Data Replication and Backups – Take Additional Precautions

Although the virtual disk is encrypted at-rest on the physical media, its data is unencrypted before being sent anywhere. That’s true whether the destination is an application, another DataCore node, or another internal process within the same node.

With this in mind, additional precautions should be exercised against eavesdroppers when replicating data remotely or making backup copies. Typically, DataCore customers employ network-embedded encryption in cross-campus or remote replication connections.

The better 3rd party backup software packages give you the choice of network data encryption as well as encrypting the backup copies stored on disk or tape.

Virtual Disk Granularity

Encryption is performed at the virtual disk level. You have the option to encrypt virtual disks when they are first created. The action can be initiated from the graphical user interface (GUI) or programmatically through either RESTful API calls or PowerShell Cmdlets. Simply select the Encrypted parameter in the Set Virtual Disk Properties panel during the creation. Such ease of use encourages widespread adherence. The software draws on previously zeroed and encrypted chunks of free space to begin the process.

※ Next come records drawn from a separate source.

(** * Networking_training: message container, queues and I/O-thread owner

    A shallow embedding of the C++ sources

    - [Network_framework/Source/Message/Message.h]        (module [Message])
    - [Networking_training/Networking/Utility/Thread_safe_deque.h]
                                                          (module [Thread_safe_deque])
    - [Network_framework/Source/Net_user/Net_user.h]      (module [Net_user])
    - [Networking_training/Networking/Connection/Client_connection.h]
                                                          (module [Client_connection])

    Member functions that mutate [*this] and may throw become state
    transformers that return an outcome together with the state the object
    is left in, so that what a throwing call has already done to the object
    stays visible. *)

From Stdlib Require Import ZArith Lia String.
From stdpp Require Import base list.
From coqutil Require Import Byte Word.Interface Word.Properties Word.Naive.
From coqutil Require Import Word.LittleEndianList.

Local Open Scope Z_scope.

(** ** The C++ fragments the sources rely on *)

Module Cxx.

(** [<stdexcept>]: the three exception classes the sources throw, with the
    [what()] string where the source gives one ([std::vector::at] leaves
    it to the implementation), and [std::bad_alloc] of [<new>], which
    [std::string::resize] throws when its allocation fails. *)
Inductive exception : Type :=
| length_error (what : string)
| out_of_range
| runtime_error (what : string)
| bad_alloc.

Inductive outcome (A : Type) : Type :=
| Returned (a : A)
| Thrown (e : exception).
Arguments Returned {A} a.
Arguments Thrown {A} e.

(** [size_t] is the 64-bit unsigned type of the target; sums and
    differences of sizes wrap modulo [2^64]. *)
Definition size_t_bits : Z := 64.
Definition size_t_wrap (z : Z) : Z := z mod 2 ^ size_t_bits.

(** The unsigned integer types a header size field can be declared as. *)
Inductive unsigned_integral : Type := uint8_t | uint16_t | uint32_t | uint64_t.

Definition bit_width (t : unsigned_integral) : Z :=
  match t with
  | uint8_t => 8
  | uint16_t => 16
  | uint32_t => 32
  | uint64_t => 64
  end.

(** [std::numeric_limits<T>::max()] and [static_cast<T>(value)] of an
    unsigned value. *)
Definition numeric_limits_max (t : unsigned_integral) : Z := 2 ^ bit_width t - 1.
Definition static_cast (t : unsigned_integral) (value : Z) : Z := value mod 2 ^ bit_width t.

(** What the standard leaves to the implementation of [std::string] and
    to the state of the free store: [max_size()], the [what()] of the
    [std::length_error] thrown beyond it, and whether a string of [n]
    characters can be given its storage when [resize(n)] asks for it. *)
Class String_implementation : Type := {
  string_max_size : Z;
  string_too_long : string;
  allocates : Z -> bool
}.

(** [output.resize(n)] on a default-constructed [std::string output]:
    nothing to do for [n == 0]; otherwise the length is checked against
    [max_size()] and the storage is obtained. The outcome is the exception
    thrown, if any. *)
Definition string_resize `{String_implementation} (n : Z) : option exception :=
  if n =? 0 then None
  else if n >? string_max_size then Some (length_error string_too_long)
  else if negb (allocates n) then Some bad_alloc
  else None.

(** The implementation the concrete examples run on: libstdc++ on a 64-bit
    target, where [max_size()] is [2^62 - 1], and a free store that grants
    what fits in a 47-bit user address space. *)
#[export] Instance libstdcxx_64 : String_implementation := {|
  string_max_size := 2 ^ 62 - 1;
  string_too_long := "basic_string::_M_replace_aux";
  allocates n := n <? 2 ^ 47
|}.
(** C6, as stated, fails: on no scrape of a constructed exporter, successful
    or not, does a sample bearing the status_update_time_seconds descriptor
    appear. *)
Lemma status_update_time_never_sent :
  ~ exists remote path e m,
      NewOpenVPNExporter path = (Some e, None)
      /\ In m (samples remote e)
      /\ bears (openvpnStatusUpdateTimeDesc e) m = true.
Proof.
  intros (remote & path & e & m & H & Hin & Hb).
  rewrite (scrape_samples remote path e H) in Hin.
  pose proof (sent_no_status_update_time path e (ending remote e) H) as Hall.
  rewrite Forall_forall in Hall. rewrite (Hall m Hin) in Hb. discriminate.
Qed.

(** ** The subscription gauges *)

(** C7. When GetSubscriptionStatus succeeds, [CollectSubscriptionStatistics]
    sends exactly four gauge samples in the order update time, current
    connections, maximum connections, fallback connections; each value is
    the [float64] conversion of the decoded field, which below 2^53 in
    magnitude is the field's integer itself; and the scrape consists of the
    connected-clients sample, these four, and the health sample 1.0. *)
Theorem subscription_gauges remote path e r1 r2 :
  NewOpenVPNExporter path = (Some e, None) ->
  call1 remote e = inr r1 ->
  call2 remote e = inr r2 ->
  map (fun m => (sample_name m, valType m, val m))
    (ch (final (CollectSubscriptionStatistics remote (client_of remote e) (fresh e))))
  = [ ("openvpnas_subscription_status_update_time_seconds", GaugeValue,
       Float64.of_int (LastSuccessfulUpdate r2));
      ("openvpnas_subscription_current_client_connections", GaugeValue,
       Float64.of_int (CurrentCc r2));
      ("openvpnas_subscription_maximum_client_connections", GaugeValue,
       Float64.of_int (MaxCc r2));
      ("openvpnas_subscription_fallback_client_connections", GaugeValue,
       Float64.of_int (FallbackCc r2)) ]
  /\ samples remote e
     = (connected_clients_sample e r1
        :: ch (final (CollectSubscriptionStatistics remote (client_of remote e)
                        (fresh e)))
        ++ [gauge (openvpnUpDesc e) Float64.one])%list
  /\ (forall n,
        In n [LastSuccessfulUpdate r2; CurrentCc r2; MaxCc r2; FallbackCc r2] ->
        Z.abs n < 2 ^ 53 ->
        Float64.exact (Float64.of_int n) n).
Proof.
  intros H H1 H2.
  pose proof (NewOpenVPNExporter_usable _ _ H) as Hu.
  rewrite (scrape_samples remote path e H), (ending_both_succeeded _ _ _ _ H1 H2).
  rewrite (CollectSubscriptionStatistics_runs remote e Hu) by reflexivity.
  rewrite H2. cbn [final ch fresh app sent].
  split; [injection H as <-; reflexivity|].
  split; [reflexivity|].
  intros n _. apply of_int_exact.
Qed.

Lemma subscription_gauges_witness :
  map (fun m => (sample_name m, valType m, val m))
    (ch (final (CollectSubscriptionStatistics healthy (client_of healthy exporter0)
                  (fresh exporter0))))
  = [ ("openvpnas_subscription_status_update_time_seconds", GaugeValue,
       Float64.of_int (LastSuccessfulUpdate subscription3));
      ("openvpnas_subscription_current_client_connections", GaugeValue,
       Float64.of_int (CurrentCc subscription3));
      ("openvpnas_subscription_maximum_client_connections", GaugeValue,
       Float64.of_int (MaxCc subscription3));
      ("openvpnas_subscription_fallback_client_connections", GaugeValue,
       Float64.of_int (FallbackCc subscription3)) ]
  /\ samples healthy exporter0
     = (connected_clients_sample exporter0 summary7
        :: ch (final (CollectSubscriptionStatistics healthy
                        (client_of healthy exporter0) (fresh exporter0)))
        ++ [gauge (openvpnUpDesc exporter0) Float64.one])%list
  /\ (forall n,
        In n [LastSuccessfulUpdate subscription3; CurrentCc subscription3;
              MaxCc subscription3; FallbackCc subscription3] ->
        Z.abs n < 2 ^ 53 ->
        Float64.exact (Float64.of_int n) n).
Proof.
  exact (subscription_gauges healthy sagent exporter0 summary7 subscription3
           eq_refl eq_refl eq_refl).
Defined.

Performance Considerations

Clearly the process of encoding the data before writing to disk and decoding it before presenting it to the client takes some finite time. Measurements of representative production environments reveal that the performance degradation attributed to the added security averages below 5%. Well worth the tradeoff.

Note: Cache reads from the DataCore node’s memory do not incur any encryption overhead. That data is in-flight and maintained unencrypted as the applications or users expect to see it.

Deduplication Impact

One of the curious byproducts of encryption is how it impacts downstream de-duplication. Since every block written to disk looks different from every other one, blocks that would have been duplicates in plain text no longer appear identical. This prevents downstream deduplication processes either in the DataCore nodes or on external storage arrays from detecting matching plain text patterns. Consequently, no data reduction can occur and the capacity savings you anticipated by keeping a single image of duplicate data does not materialize.

Exceptions to Encryption

There are a few cases where DataCore does not support encryption.

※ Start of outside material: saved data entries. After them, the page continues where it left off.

(** * dhsy: the team coordinator, the window task executor and the
      bounded task manager of [game/DailyTasks.py]

    A shallow embedding of the orchestration classes of
    [src/game/DailyTasks.py]:

    - [TeamTaskCoordinator]: three dictionaries keyed by team id;
    - [WindowTaskExecutor]: one window's task pipeline;
    - [DailyTasks.start_task]: one executor per selected window;
    - [GameAutomationManager]: submission under an [asyncio.Semaphore].

    Python dictionaries with string keys are [gmap string _], window
    handles ([hwnd], Python [int]) are [Z], exceptions are values of
    [PyExc] returned through [Res].  What the code reads from the outside
    (the clock, the automation functions, the connection, a stop request)
    is passed in as an argument. *)

From stdpp Require Import gmap strings list fin_maps pretty.

Open Scope Z_scope.

(** ** Python values the code passes around *)

(** The exceptions the modelled code can meet, all of them subclasses of
    [Exception], which [except Exception] catches.  [Exception msg]
    stands for whatever an automation function raises, with
    [str(e) = msg].  [asyncio.CancelledError], a [BaseException], is not
    one of them: see [FutureResult]. *)
Inductive PyExc : Type :=
  | KeyError (key : string)
  | TypeError (msg : string)
  | ValueError (msg : string)
  | TimeoutError
  | Exception (msg : string).

(** [str(e)]: a [KeyError] prints the [repr] of its key. *)
Definition str_exc (e : PyExc) : string :=
  match e with
  | KeyError k => "'" +:+ k +:+ "'"
  | TypeError m => m
  | ValueError m => m
  | TimeoutError => ""
  | Exception m => m
  end.

(** The outcome of a call: a value, or a raised exception. *)
Inductive Res (A : Type) : Type :=
  | Ok (a : A)
  | Raise (e : PyExc).
Arguments Ok {A} a.
Arguments Raise {A} e.

Definition is_ok {A} (r : Res A) : bool :=
  match r with Ok _ => true | Raise _ => false end.

(** [class TaskRole(Enum)] and its [.value]. *)
Inductive TaskRole : Type := LEADER | MEMBER | SOLO.

Definition TaskRole_value (r : TaskRole) : string :=
  match r with
  | LEADER => "leader"
  | MEMBER => "member"
  | SOLO => "solo"
  end.

Global Instance TaskRole_eq_dec : EqDecision TaskRole.
Proof. solve_decision. Defined.

(** ** The clock

    A clock reading is a number of microseconds.  [time.time()] is that
    reading in seconds, and [int(time.time())] truncates it toward zero. *)
Definition int_time (reading : Z) : Z := Z.quot reading 1000000.

(** ** TeamTaskCoordinator *)

(** The ['status'] field of a team: the strings ['forming'] and ['ready']. *)
Inductive TeamStatus : Type := forming | ready.

Global Instance TeamStatus_eq_dec : EqDecision TeamStatus.
Proof. solve_decision. Defined.

(** The dictionary stored in [team_tasks[team_id]]. *)
Record TeamInfo : Type := mkTeamInfo {
  task_name : string;
  leader : Z;
  members : list Z;
  status : TeamStatus;
  created_at : Z
}.

(** An [asyncio.Event]: its internal flag. *)
Record Event : Type := mkEvent { is_set : bool }.

Record TeamTaskCoordinator : Type := mkCoordinator {
  team_tasks : gmap string TeamInfo;
  team_members : gmap string (list Z);
  team_events : gmap string Event
}.

(** [__init__]: three empty dictionaries. *)
Definition coordinator_init : TeamTaskCoordinator :=
  {| team_tasks := ∅; team_members := ∅; team_events := ∅ |}.

(** [f"{task_name}_{leader_hwnd}_{int(time.time())}"] *)
Definition make_team_id (task : string) (leader_hwnd : Z) (time_time : Z) : string :=
  task +:+ "_" +:+ pretty leader_hwnd +:+ "_" +:+ pretty (int_time time_time).

(** [create_team]: [time_time] is the reading of [time.time()], [now] the
    one of [datetime.now()].  The three assignments overwrite whatever the
    dictionaries held under the id. *)
Definition create_team (time_time now : Z) (task : string) (leader_hwnd : Z)
    (member_hwnds : list Z) (c : TeamTaskCoordinator) : string * TeamTaskCoordinator :=
  let team_id := make_team_id task leader_hwnd time_time in
  (team_id,
   {| team_tasks :=
        <[team_id := {| task_name := task; leader := leader_hwnd;
                        members := member_hwnds; status := forming;
                        created_at := now |}]> (team_tasks c);
      team_members := <[team_id := leader_hwnd :: member_hwnds]> (team_members c);
      team_events := <[team_id := {| is_set := false |}]> (team_events c) |}).

(** [wait_for_team_ready].  The event is looked up once, when the call
    starts; a missing key raises [KeyError], which the [except
    asyncio.TimeoutError] clause does not catch.  [timeout] is in seconds.
    [set_after] tells when the event is set by another coroutine:
    [Some d], [d] microseconds after the call starts, or [None], not while
    the call waits.  [asyncio.wait_for] with [timeout <= 0] cancels a wait
    that has not started and raises [TimeoutError]. *)
Definition wait_for_team_ready (team_id : string) (timeout : Z)
    (set_after : option Z) (c : TeamTaskCoordinator) : Res bool :=
  match team_events c !! team_id with
  | None => Raise (KeyError team_id)
  | Some ev =>
      if timeout <=? 0 then Ok false
      else if is_set ev then Ok true
      else match set_after with
           | Some d => if d <? timeout * 1000000 then Ok true else Ok false
           | None => Ok false
           end
  end.

Definition mark_ready (info : TeamInfo) : TeamInfo :=
  {| task_name := task_name info; leader := leader info;
     members := members info; status := ready;
     created_at := created_at info |}.

(** [set_team_ready]: the status is written before the event is looked
    up, so the write stays when the lookup raises. *)
Definition set_team_ready (team_id : string) (c : TeamTaskCoordinator)
    : TeamTaskCoordinator * Res unit :=
  match team_tasks c !! team_id with
  | None => (c, Ok tt)
  | Some info =>
      let tasks' := <[team_id := mark_ready info]> (team_tasks c) in
      match team_events c !! team_id with
      | None =>
          ({| team_tasks := tasks'; team_members := team_members c;
              team_events := team_events c |}, Raise (KeyError team_id))
      | Some _ =>
          ({| team_tasks := tasks'; team_members := team_members c;
              team_events := <[team_id := {| is_set := true |}]> (team_events c) |},
           Ok tt)
      end
  end.

(** [disband_team]: [del self.team_members[team_id]] raises [KeyError]
    when the key is missing, after the entry of [team_tasks] is gone. *)
Definition disband_team (team_id : string) (c : TeamTaskCoordinator)
    : TeamTaskCoordinator * Res unit :=
  match team_tasks c !! team_id with
  | None => (c, Ok tt)
  | Some _ =>
      let tasks' := delete team_id (team_tasks c) in
      match team_members c !! team_id with
      | None =>
          ({| team_tasks := tasks'; team_members := team_members c;
              team_events := team_events c |}, Raise (KeyError team_id))
      | Some _ =>
          ({| team_tasks := tasks';
              team_members := delete team_id (team_members c);
              team_events := delete team_id (team_events c) |}, Ok tt)
      end
  end.

(** [get_team_role] *)
Definition get_team_role (team_id : string) (hwnd : Z) (c : TeamTaskCoordinator) : TaskRole :=
  match team_tasks c !! team_id with
  | None => SOLO
  | Some team_info =>
      if bool_decide (hwnd = leader team_info) then LEADER
      else if bool_decide (hwnd ∈ members team_info) then MEMBER
      else SOLO
  end.

(** [get_team_members]: [self.team_members.get(team_id, [])] *)
Definition get_team_members (team_id : string) (c : TeamTaskCoordinator) : list Z :=
  default [] (team_members c !! team_id).

(** A team id is absent from the registry: none of the three dictionaries
    has it as a key. *)
Definition absent (team_id : string) (c : TeamTaskCoordinator) : Prop :=
  team_tasks c !! team_id = None ∧
  team_members c !! team_id = None ∧
  team_events c !! team_id = None.

(** *** Sequences of coordinator calls *)

Inductive CoordOp : Type :=
  | OpCreate (time_time now : Z) (task : string) (leader_hwnd : Z) (member_hwnds : list Z)
  | OpSetReady (team_id : string)
  | OpDisband (team_id : string).

Definition run_op (op : CoordOp) (c : TeamTaskCoordinator) : TeamTaskCoordinator * Res unit :=
  match op with
  | OpCreate t0 now task l ms => ((create_team t0 now task l ms c).2, Ok ())
  | OpSetReady id => set_team_ready id c
  | OpDisband id => disband_team id c
  end.

(** The calls are made one after the other; a raised exception ends the
    sequence with the state it left. *)
Fixpoint run_ops (ops : list CoordOp) (c : TeamTaskCoordinator)
    : TeamTaskCoordinator * Res unit :=
  match ops with
  | [] => (c, Ok ())
  | op :: rest =>
      match run_op op c with
      | (c', Ok _) => run_ops rest c'
      | (c', Raise e) => (c', Raise e)
      end
  end.

(** The three dictionaries have the same keys. *)
Definition same_keys (c : TeamTaskCoordinator) : Prop :=
  dom (team_tasks c) = dom (team_members c) ∧
  dom (team_tasks c) = dom (team_events c).

(** ** WindowTaskExecutor *)

(** Values stored in the dictionary an automation function returns. *)
Inductive PyVal : Type :=
  | VNone
  | VStr (s : string)
  | VInt (n : Z).

(** What an automation function returns: a dictionary, or [None] (a
    function such as [shi_men_ren_wu] that ends without [return]). *)
Inductive PyObj : Type :=
  | ObjDict (d : gmap string PyVal)
  | ObjNone.

(** [result[key] = v] *)
Definition setitem (result : PyObj) (key : string) (v : PyVal) : Res PyObj :=
  match result with
  | ObjDict d => Ok (ObjDict (<[key := v]> d))
  | ObjNone => Raise (TypeError "'NoneType' object does not support item assignment")
  end.

(** The two ways the executor calls an automation function:
    [task_func(self.hwnd)] and [task_func(role, team_id)]. *)
Inductive TaskCall : Type :=
  | CallSolo (hwnd : Z)
  | CallTeam (role : TaskRole) (team_id : string).

(** An automation function, by what a call to it yields. *)
Definition TaskFunc : Type := TaskCall → Res PyObj.

(** The [task_config] dictionary: each key may be missing. *)
Record TaskConfig : Type := mkTaskConfig {
  is_team_task : option bool;
  team_size : option Z
}.

(** An entry of the task sequence: [(task_name, task_func, task_config)]. *)
Definition Task : Type := string * TaskFunc * TaskConfig.

(** The [window_info] dictionary. *)
Record WindowInfo : Type := mkWindowInfo {
  hwnd : Z;
  title : string;
  available_windows : option (list Z)
}.

(** [datetime.strftime('%H:%M:%S')] of a clock reading. *)
Definition pad2 (n : Z) : string :=
  if n <? 10 then "0" +:+ pretty n else pretty n.

Definition strftime_HMS (reading : Z) : string :=
  let s := (reading `div` 1000000) `mod` 86400 in
  pad2 (s `div` 3600) +:+ ":" +:+ pad2 ((s `div` 60) `mod` 60) +:+ ":" +:+ pad2 (s `mod` 60).

(** An entry of [results]: the dictionary written after a task returned,
    and the one written after it raised.  [duration] is
    [(end_time - start_time)] in microseconds ([total_seconds()] is this
    number over 10^6). *)
Inductive TaskResult : Type :=
  | task_success (duration : Z) (role : PyVal) (team_id : PyVal) (start_time end_time : string)
  | task_failed (error : string) (duration : Z) (start_time end_time : string).

(** What [execute_all_tasks] returns. *)
Inductive ExecResult : Type :=
  | exec_running (hwnd : Z)
  | exec_success (hwnd : Z) (task_results : gmap string TaskResult) (completed_at : string)
  | exec_failed (hwnd : Z) (error : string) (completed_at : string).

Definition result_hwnd (r : ExecResult) : Z :=
  match r with
  | exec_running h => h
  | exec_success h _ _ => h
  | exec_failed h _ _ => h
  end.

(** What one run of an executor reads from the outside. *)
Record ExecEnv : Type := mkExecEnv {
  (** the successive readings of the clock, by [time.time()] and
      [datetime.now()] alike *)
  clock : nat → Z;
  (** [connect_to_window_async] raises this, or returns *)
  connect_raises : option PyExc;
  (** [stop_tasks()] has cleared [is_running] by the time the loop checks
      it for the task of this index (counted from 0) *)
  stop_before : option nat;
  (** what [_get_task_sequence()] returns *)
  task_sequence : list Task
}.

Definition stopped (env : ExecEnv) (i : nat) : bool :=
  match stop_before env with
  | Some k => bool_decide (k ≤ i)%nat
  | None => false
  end.

(** The fields of the executor the pipeline reads and writes. *)
Record Executor : Type := mkExecutor {
  window_info : WindowInfo;
  ex_is_running : bool;
  current_team_id : option string
}.

(** [__init__] *)
Definition executor_init (w : WindowInfo) : Executor :=
  {| window_info := w; ex_is_running := false; current_team_id := None |}.

(** What the task loop carries along: the shared coordinator, the number
    of clock readings taken so far, [self.current_team_id] and [results]. *)
Record LoopState : Type := mkLoopState {
  coord : TeamTaskCoordinator;
  tick : nat;
  cur_team : option string;
  results : gmap string TaskResult
}.

(** [l[:n]] *)
Definition py_slice_to {A} (l : list A) (n : Z) : list A :=
  if 0 <=? n then take (Z.to_nat n) l
  else take (Z.to_nat (Z.of_nat (length l) + n)) l.

(** [_get_teammates_for_task] *)
Definition _get_teammates_for_task (w : WindowInfo) (team_size : Z) : list Z :=
  let all_windows := default [] (available_windows w) in
  let teammates := filter (λ h, h ≠ hwnd w) all_windows in
  match teammates with
  | [] => []
  | _ => py_slice_to teammates (team_size - 1)
  end.

(** [_execute_solo_task] *)
Definition _execute_solo_task (w : WindowInfo) (task_func : TaskFunc) : Res PyObj :=
  match task_func (CallSolo (hwnd w)) with
  | Raise e => Raise e
  | Ok result => setitem result "role" (VStr "solo")
  end.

  • Models of the SDS software that explicitly omit encryption, such as the ST Edition
  • DataCore nodes running Windows Server earlier than 2016 that lack the kernel mode encryption
  • Pass-through disks (such as those used during migrations of external storage arrays) where the data must remain on the media as originally formatted
  • Shared multi-port array (SMPA) configurations
  • Unencrypted virtual disks

Note: Unencrypted virtual disks cannot be encrypted in place. Nor can encrypted virtual disks be unencrypted in place. Both actions require data migration to a new virtual disk for added safeguards. In the first case, DataCore recommends creating a new, encrypted virtual disk and copying the unencrypted data to it. Then pointing the application to the newly encrypted version. You’d follow a similar procedure for unencrypting.


The heightened urgency for the safekeeping of sensitive information requires extraordinary measures from IT, but they need not be so painful or expensive. Data-at-rest encryption from DataCore SDS products provides a convenient and generalized method for guarding confidential data on your disk drives anytime they are out of your control.

By implementing the strong cryptographic encoding at the storage virtualization layer, you can apply it universally across different models and brands of storage devices already in use as well as those in your immediate future. Yet, applications, file systems and databases remain unchanged. Taken together with complementary in-flight encryption and perimeter defenses puts you in a much better position to keep bad guys away.